**What you need to do:**
Your task is to copy each line of the material below that includes "Stdlib".

**Entries supplied:**
*-*-*
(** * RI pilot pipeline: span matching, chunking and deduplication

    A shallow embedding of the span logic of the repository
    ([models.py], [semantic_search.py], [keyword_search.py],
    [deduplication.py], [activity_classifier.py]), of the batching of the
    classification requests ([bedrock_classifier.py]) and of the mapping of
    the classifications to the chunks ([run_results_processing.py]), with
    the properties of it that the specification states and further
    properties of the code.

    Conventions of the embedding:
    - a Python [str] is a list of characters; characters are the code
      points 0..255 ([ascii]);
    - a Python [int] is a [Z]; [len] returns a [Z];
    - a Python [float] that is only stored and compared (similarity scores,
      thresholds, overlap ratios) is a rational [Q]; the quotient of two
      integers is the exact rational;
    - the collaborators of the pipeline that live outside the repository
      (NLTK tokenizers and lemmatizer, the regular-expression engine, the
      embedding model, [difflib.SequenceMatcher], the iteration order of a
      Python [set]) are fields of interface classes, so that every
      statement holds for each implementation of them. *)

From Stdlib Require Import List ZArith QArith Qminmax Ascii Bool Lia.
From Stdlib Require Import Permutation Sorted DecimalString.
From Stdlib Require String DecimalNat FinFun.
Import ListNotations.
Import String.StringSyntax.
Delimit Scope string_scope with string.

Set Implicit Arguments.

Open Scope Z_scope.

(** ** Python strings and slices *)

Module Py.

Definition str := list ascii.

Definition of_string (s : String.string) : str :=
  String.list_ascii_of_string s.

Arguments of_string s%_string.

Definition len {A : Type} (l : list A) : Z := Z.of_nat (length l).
*-*-*
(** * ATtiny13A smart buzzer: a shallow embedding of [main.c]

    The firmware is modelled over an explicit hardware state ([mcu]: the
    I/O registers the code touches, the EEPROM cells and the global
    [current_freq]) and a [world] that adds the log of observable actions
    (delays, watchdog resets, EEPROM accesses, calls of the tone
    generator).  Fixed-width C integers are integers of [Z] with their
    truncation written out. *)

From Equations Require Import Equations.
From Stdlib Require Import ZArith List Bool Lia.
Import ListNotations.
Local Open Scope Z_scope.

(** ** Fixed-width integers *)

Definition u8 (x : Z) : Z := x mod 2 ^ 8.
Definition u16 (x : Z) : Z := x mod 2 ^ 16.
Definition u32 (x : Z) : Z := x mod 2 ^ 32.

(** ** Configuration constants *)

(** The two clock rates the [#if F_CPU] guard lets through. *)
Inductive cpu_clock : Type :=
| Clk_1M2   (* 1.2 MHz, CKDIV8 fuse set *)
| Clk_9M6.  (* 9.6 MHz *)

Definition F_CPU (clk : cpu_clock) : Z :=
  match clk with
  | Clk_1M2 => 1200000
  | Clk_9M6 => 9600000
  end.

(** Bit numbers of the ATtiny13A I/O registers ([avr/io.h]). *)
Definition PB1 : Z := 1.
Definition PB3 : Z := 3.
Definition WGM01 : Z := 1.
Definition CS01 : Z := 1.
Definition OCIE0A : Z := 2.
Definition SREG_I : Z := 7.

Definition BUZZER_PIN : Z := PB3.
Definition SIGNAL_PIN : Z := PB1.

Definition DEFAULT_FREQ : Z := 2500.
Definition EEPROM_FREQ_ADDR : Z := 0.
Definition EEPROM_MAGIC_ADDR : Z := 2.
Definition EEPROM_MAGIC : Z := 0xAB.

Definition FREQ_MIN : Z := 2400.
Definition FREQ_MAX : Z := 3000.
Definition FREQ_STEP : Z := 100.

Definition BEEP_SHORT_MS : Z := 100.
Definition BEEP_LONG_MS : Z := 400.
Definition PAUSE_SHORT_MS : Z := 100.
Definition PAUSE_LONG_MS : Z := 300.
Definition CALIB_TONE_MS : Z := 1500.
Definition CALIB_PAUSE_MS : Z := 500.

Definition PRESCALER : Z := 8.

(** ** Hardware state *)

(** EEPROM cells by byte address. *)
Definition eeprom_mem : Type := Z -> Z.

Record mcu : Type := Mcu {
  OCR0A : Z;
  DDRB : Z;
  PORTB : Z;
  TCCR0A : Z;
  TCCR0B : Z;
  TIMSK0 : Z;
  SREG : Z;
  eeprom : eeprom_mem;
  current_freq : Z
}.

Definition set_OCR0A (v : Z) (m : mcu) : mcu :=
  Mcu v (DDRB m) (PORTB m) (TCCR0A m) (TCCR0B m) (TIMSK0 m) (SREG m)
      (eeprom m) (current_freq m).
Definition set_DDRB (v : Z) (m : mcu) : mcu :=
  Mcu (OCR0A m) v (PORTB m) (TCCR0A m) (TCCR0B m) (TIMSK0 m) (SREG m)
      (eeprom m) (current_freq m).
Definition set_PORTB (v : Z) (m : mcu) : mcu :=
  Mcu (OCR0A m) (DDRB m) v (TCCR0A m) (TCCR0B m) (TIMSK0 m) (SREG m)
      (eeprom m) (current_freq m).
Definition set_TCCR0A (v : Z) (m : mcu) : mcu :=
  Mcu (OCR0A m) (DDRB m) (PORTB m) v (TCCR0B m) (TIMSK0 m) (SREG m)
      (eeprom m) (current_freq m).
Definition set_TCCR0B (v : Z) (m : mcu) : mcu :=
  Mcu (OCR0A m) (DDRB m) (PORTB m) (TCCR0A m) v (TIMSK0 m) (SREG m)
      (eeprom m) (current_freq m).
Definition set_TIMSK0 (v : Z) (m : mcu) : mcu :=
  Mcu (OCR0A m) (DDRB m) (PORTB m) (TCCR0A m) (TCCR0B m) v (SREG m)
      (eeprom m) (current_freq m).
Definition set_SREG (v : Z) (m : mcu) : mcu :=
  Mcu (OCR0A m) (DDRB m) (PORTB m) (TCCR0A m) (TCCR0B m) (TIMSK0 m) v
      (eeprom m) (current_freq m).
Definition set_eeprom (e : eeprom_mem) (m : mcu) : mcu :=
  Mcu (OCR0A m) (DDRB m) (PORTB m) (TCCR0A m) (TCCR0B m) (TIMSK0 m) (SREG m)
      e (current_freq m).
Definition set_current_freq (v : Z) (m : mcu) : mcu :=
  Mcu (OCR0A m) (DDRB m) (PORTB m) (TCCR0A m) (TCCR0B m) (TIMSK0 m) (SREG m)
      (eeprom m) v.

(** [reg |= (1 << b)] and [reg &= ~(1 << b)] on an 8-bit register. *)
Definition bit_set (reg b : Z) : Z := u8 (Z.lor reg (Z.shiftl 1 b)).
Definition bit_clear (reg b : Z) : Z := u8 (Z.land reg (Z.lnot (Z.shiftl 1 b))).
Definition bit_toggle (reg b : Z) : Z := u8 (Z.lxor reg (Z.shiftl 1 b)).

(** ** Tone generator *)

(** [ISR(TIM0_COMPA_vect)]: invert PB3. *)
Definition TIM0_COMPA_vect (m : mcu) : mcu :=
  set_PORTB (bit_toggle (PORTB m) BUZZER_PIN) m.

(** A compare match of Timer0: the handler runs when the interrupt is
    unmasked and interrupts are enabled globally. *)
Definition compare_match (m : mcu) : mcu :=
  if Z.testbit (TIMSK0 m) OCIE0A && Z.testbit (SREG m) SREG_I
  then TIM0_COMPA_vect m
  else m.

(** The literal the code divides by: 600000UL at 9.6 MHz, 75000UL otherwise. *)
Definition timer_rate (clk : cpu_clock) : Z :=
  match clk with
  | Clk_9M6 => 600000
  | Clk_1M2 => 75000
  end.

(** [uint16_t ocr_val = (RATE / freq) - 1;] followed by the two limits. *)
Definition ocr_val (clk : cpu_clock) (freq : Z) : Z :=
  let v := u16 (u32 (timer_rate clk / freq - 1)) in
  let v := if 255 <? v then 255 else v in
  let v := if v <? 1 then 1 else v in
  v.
*-*-*
**Output of the exercise:**
From Stdlib Require Import List ZArith QArith Qminmax Ascii Bool Lia.
From Stdlib Require Import Permutation Sorted DecimalString.
From Stdlib Require String DecimalNat FinFun.
From Stdlib Require Import ZArith List Bool Lia.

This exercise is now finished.